Coffee Table Dinner For One Tablescape

"I'd rather have flowers on my table than diamonds on my neck" ~ Emma Goldman.

I often eat alone at this coffee table in the family room.  This room is comfortable and well worn, with a big stone fireplace, a leather sofa and chair, antiques, and long ago photographs of my family going back to my great grandparents' generation.

The china is Blue Rose/Blue Bouquet by Johann Haviland.  It was another great antique store find, with 12 place settings and several accessory pieces.  The place settings include a dinner plate, salad plate, bread and butter plate, coaster, soup bowl, berry bowl, and cup/saucer.  The accessories include two sizes of oval platters, serving bowl, soup tureen, round gravy bowl, sugar, and creamer.  What a nice set this is.

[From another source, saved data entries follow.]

Lemma handleBake_spec_witness :
  let gs := set_totalBaked 19 (set_money 49 (fresh 0)) in
  exists gs2 : GameState,
    BakeryGame.handleBake gs = Returns tt gs2
    /\ unlocked <$> recipes gs !! "brownie" = Some false
    /\ unlocked <$> recipes gs2 !! "brownie" = Some true
    /\ totalBaked gs2 = 20%Z.
Proof.
  intros gs.
  assert (Hr : recipes gs !! default "cookie" (currentRecipe gs)
               = Some (newRecipe "cookie" "Sugar Cookie" "🍪" 1 2 1 true 10))
    by (vm_compute; reflexivity).
  assert (Hmilestones : hasThresholdMilestones gs).
  { repeat split; eexists; vm_compute; reflexivity. }
  assert (Hall : Forall (fun entry => is_Some (recipes gs !! entry.1))
                   BakeryGame.unlockRules).
  { repeat constructor; eexists; vm_compute; reflexivity. }
  destruct (proj2 (handleBake_spec gs _ Hr) eq_refl Hmilestones Hall)
    as (gs1 & gs2 & Hbake & Hrun & _ & Hcount & Hunlocked & _).
  exists gs2. split; [exact Hrun |].
  split; [vm_compute; reflexivity |].
  split; [| exact Hcount].
  rewrite Hunlocked.
  assert (Hgs1 : gs1 = state_after (bake (currentRecipe gs) gs))
    by by rewrite Hbake.
  rewrite Hgs1. vm_compute. reflexivity.
Defined.

(** ** The shop calls of the game engine *)

(** X19.  [BakeryGame.hireAutoBaker] does what [GameState.hireAutoBaker]
    does, which recalculates the income itself.
    [GameState.purchaseUpgrade] never writes [moneyPerSecond];
    [BakeryGame.purchaseUpgrade] answers as it does, leaves the state
    as it was when the purchase is refused, and when it succeeds
    recalculates the income, so that the cache is up to date. *)
Theorem shop_calls_refresh (gs : GameState) (upgradeId : string) :
  BakeryGame.hireAutoBaker gs = hireAutoBaker gs
  /\ moneyPerSecond (purchaseUpgrade upgradeId gs).2 = moneyPerSecond gs
  /\ (BakeryGame.purchaseUpgrade upgradeId gs).1 = (purchaseUpgrade upgradeId gs).1
  /\ ((purchaseUpgrade upgradeId gs).1 = false ->
      (BakeryGame.purchaseUpgrade upgradeId gs).2 = gs)
  /\ ((purchaseUpgrade upgradeId gs).1 = true ->
      (BakeryGame.purchaseUpgrade upgradeId gs).2
      = recalculateMoneyPerSecond (purchaseUpgrade upgradeId gs).2
      /\ cacheCurrent (BakeryGame.purchaseUpgrade upgradeId gs).2).
Proof.
  split.
  { unfold BakeryGame.hireAutoBaker, hireAutoBaker.
    by destruct (JsMath.ltb _ _). }
  unfold BakeryGame.purchaseUpgrade.
  assert (Hrefused : (purchaseUpgrade upgradeId gs).1 = false ->
                     (purchaseUpgrade upgradeId gs).2 = gs).
  { unfold purchaseUpgrade.
    destruct (upgrades gs !! upgradeId) as [u|]; [| done].
    destruct (maxLevel u <=? u_level u)%N; [done |].
    by destruct (JsMath.ltb _ _). }
  split.
  { unfold purchaseUpgrade.
    destruct (upgrades gs !! upgradeId) as [u|]; [| done].
    destruct (maxLevel u <=? u_level u)%N; [done |].
    destruct (JsMath.ltb _ _); [done |].
    unfold applyUpgradeBonus. by destruct (u_type _). }
  destruct (purchaseUpgrade upgradeId gs) as [[] gs0]; cbn [fst snd] in *.
  - split; [reflexivity |]. split; [discriminate |].
    intros _. split; [reflexivity | apply cacheCurrent_recalculated].
  - split; [reflexivity |]. split; [exact Hrefused | discriminate].
Qed.

Lemma shop_calls_refresh_witness :
  let gs := (Recipes.upgradeRecipe "cookie" (set_money 110 (fresh 0))).2 in
  (purchaseUpgrade "betterOven" gs).1 = true
  /\ moneyPerSecond (purchaseUpgrade "betterOven" gs).2 == 0
  /\ cacheCurrent (BakeryGame.purchaseUpgrade "betterOven" gs).2
  /\ 0 < moneyPerSecond (BakeryGame.purchaseUpgrade "betterOven" gs).2.
Proof.
  intros gs.
  assert (Hbought : (purchaseUpgrade "betterOven" gs).1 = true)
    by (vm_compute; reflexivity).
  destruct (shop_calls_refresh gs "betterOven") as (_ & Hsame & _ & _ & Hok).
  destruct (Hok Hbought) as [Hstate Hcache].
  split; [exact Hbought |].
  split; [rewrite Hsame; vm_compute; reflexivity |].
  split; [exact Hcache |].
  rewrite Hstate. vm_compute. reflexivity.
Defined.

(** ** The save slot *)

Lemma save_slot_other (storage : gmap string SaveManager.Item)
    (a b : SaveManager.Item) (key : string) :
  key <> SaveManager.SAVE_KEY -> key <> SaveManager.VERSION_KEY ->
  <[SaveManager.VERSION_KEY := b]> (<[SaveManager.SAVE_KEY := a]> storage) !! key
  = storage !! key.
Proof. intros Hs Hv. by rewrite !lookup_insert_ne. Qed.

Lemma save_slot_read (storage : gmap string SaveManager.Item)
    (a b : SaveManager.Item) :
  <[SaveManager.VERSION_KEY := b]> (<[SaveManager.SAVE_KEY := a]> storage)
    !! SaveManager.SAVE_KEY
  = Some a.
Proof. rewrite lookup_insert_ne by done. apply lookup_insert_eq. Qed.

Lemma save_slot_twice (storage : gmap string SaveManager.Item)
    (a b a' b' : SaveManager.Item) :
  <[SaveManager.VERSION_KEY := b]>
    (<[SaveManager.SAVE_KEY := a]>
       (<[SaveManager.VERSION_KEY := b']> (<[SaveManager.SAVE_KEY := a']> storage)))
  = <[SaveManager.VERSION_KEY := b]> (<[SaveManager.SAVE_KEY := a]> storage).
Proof.
  apply map_eq. intros key.
  destruct (decide (key = SaveManager.VERSION_KEY)) as [-> | Hv];
    [by rewrite !lookup_insert_eq |].
  rewrite !(lookup_insert_ne _ SaveManager.VERSION_KEY key) by done.
  destruct (decide (key = SaveManager.SAVE_KEY)) as [-> | Hs];
    [by rewrite !lookup_insert_eq |].
  by rewrite !lookup_insert_ne.
Qed.

(** X20.  After [save] the slot is occupied, [getTimeSinceLastSave]
    counts from the second clock reading of the save, [exportSave]
    hands out the record [load] reads, stamped with the first clock
    reading and the current version, and the version marker is 1.  No
    other key of the storage is touched, and of two saves in a row only
    the later one is kept. *)
Theorem save_overwrites (now1 now2 now : Z) (gs : GameState)
    (storage : gmap string SaveManager.Item) :
  let storage' := (SaveManager.save now1 now2 gs storage).2 in
  SaveManager.hasSaveData storage' = true
  /\ SaveManager.getTimeSinceLastSave now storage'
     = JsMath.div (inject_Z (now - now2)) 1000
  /\ (exists d : SaveManager.SaveData,
        SaveManager.exportSave storage' = Some (SaveManager.Json d)
        /\ SaveManager.timestamp d = now1
        /\ SaveManager.version d = SaveManager.CURRENT_VERSION
        /\ SaveManager.load storage' = Some (SaveManager.state d))
  /\ storage' !! SaveManager.VERSION_KEY = Some (SaveManager.Num 1)
  /\ (forall key : string,
        key <> SaveManager.SAVE_KEY -> key <> SaveManager.VERSION_KEY ->
        storage' !! key = storage !! key)
  /\ (forall (now3 now4 : Z) (earlier : GameState),
        SaveManager.save now1 now2 gs
          (SaveManager.save now3 now4 earlier storage).2
        = SaveManager.save now1 now2 gs storage).
Proof.
  cbn zeta. unfold SaveManager.save. cbn [fst snd].
  unfold SaveManager.hasSaveData, SaveManager.getTimeSinceLastSave,
    SaveManager.exportSave, SaveManager.load.
  rewrite !save_slot_read.
  split; [reflexivity |]. split; [reflexivity |].
  split; [by eexists |].
  split; [apply lookup_insert_eq |].
  split; [intros key Hs Hv; by apply save_slot_other |].
  intros now3 now4 earlier. f_equal. apply save_slot_twice.
Qed.

Lemma div_thousand_sign (x : Q) :
  (0 < x -> 0 < JsMath.div x 1000) /\ (x <= 0 -> JsMath.div x 1000 <= 0).
Proof.
  split; intros Hx.
  - apply double_pos. apply Qlt_shift_div_l; [reflexivity | lra].
  - apply double_nonpos. apply Qle_shift_div_r; [reflexivity | lra].
Qed.

Lemma elapsed_positive (z : Z) :
  0 < JsMath.div (JsMath.div (inject_Z z) 1000) 1000 <-> (0 < z)%Z.
Proof.
  rewrite (Zlt_Qlt 0 z). change (inject_Z 0) with 0.
  generalize (inject_Z z). intros q. split.
  - intros Hpos. apply Qnot_le_lt. intros Hq.
    apply (proj2 (div_thousand_sign q)) in Hq.
    apply (proj2 (div_thousand_sign _)) in Hq. lra.
  - intros Hq. by apply div_thousand_sign, div_thousand_sign.
Qed.

Lemma initialize_new_game (now1 now2 : Z) (storage : gmap string SaveManager.Item)
    (gs : GameState) :
  SaveManager.load storage = None ->
  BakeryGame.initialize now1 now2 storage gs
  = recalculateMoneyPerSecond (initialize now1 now2 gs).
Proof. intros Hload. unfold BakeryGame.initialize. by rewrite Hload. Qed.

It is always fun to find out something about the history of antiques and vintage items.  During my research about this china pattern, I found out that the well known Haviland maker started with David Haviland in 1853.  His sons and their descendants continued the family business with many splits along the way.  Jean/John/Johann was David's grandson and moved to Bavaria (Waldershof, Germany) in 1907 to begin the Johann Haviland Company.  The Johann Haviland Company was comparatively short-lived, ceasing production in 1924.  The name rights were eventually purchased by an Italian Company, and later by the Rosenthal Group in 1937.  Rosenthal began producing fine china for export to the United States that was marked "Johann Haviland, Bavaria, Germany."  In the 1970s and 1980s, many patterns were sold in grocery stores as premiums, distributed by the Johann Haviland Corporation of Des Plaines, Illinois.  I haven't been able to narrow down the exact vintage of my Blue Rose/Blue Bouquet pattern - could be anywhere from 1937 to the late 1980s.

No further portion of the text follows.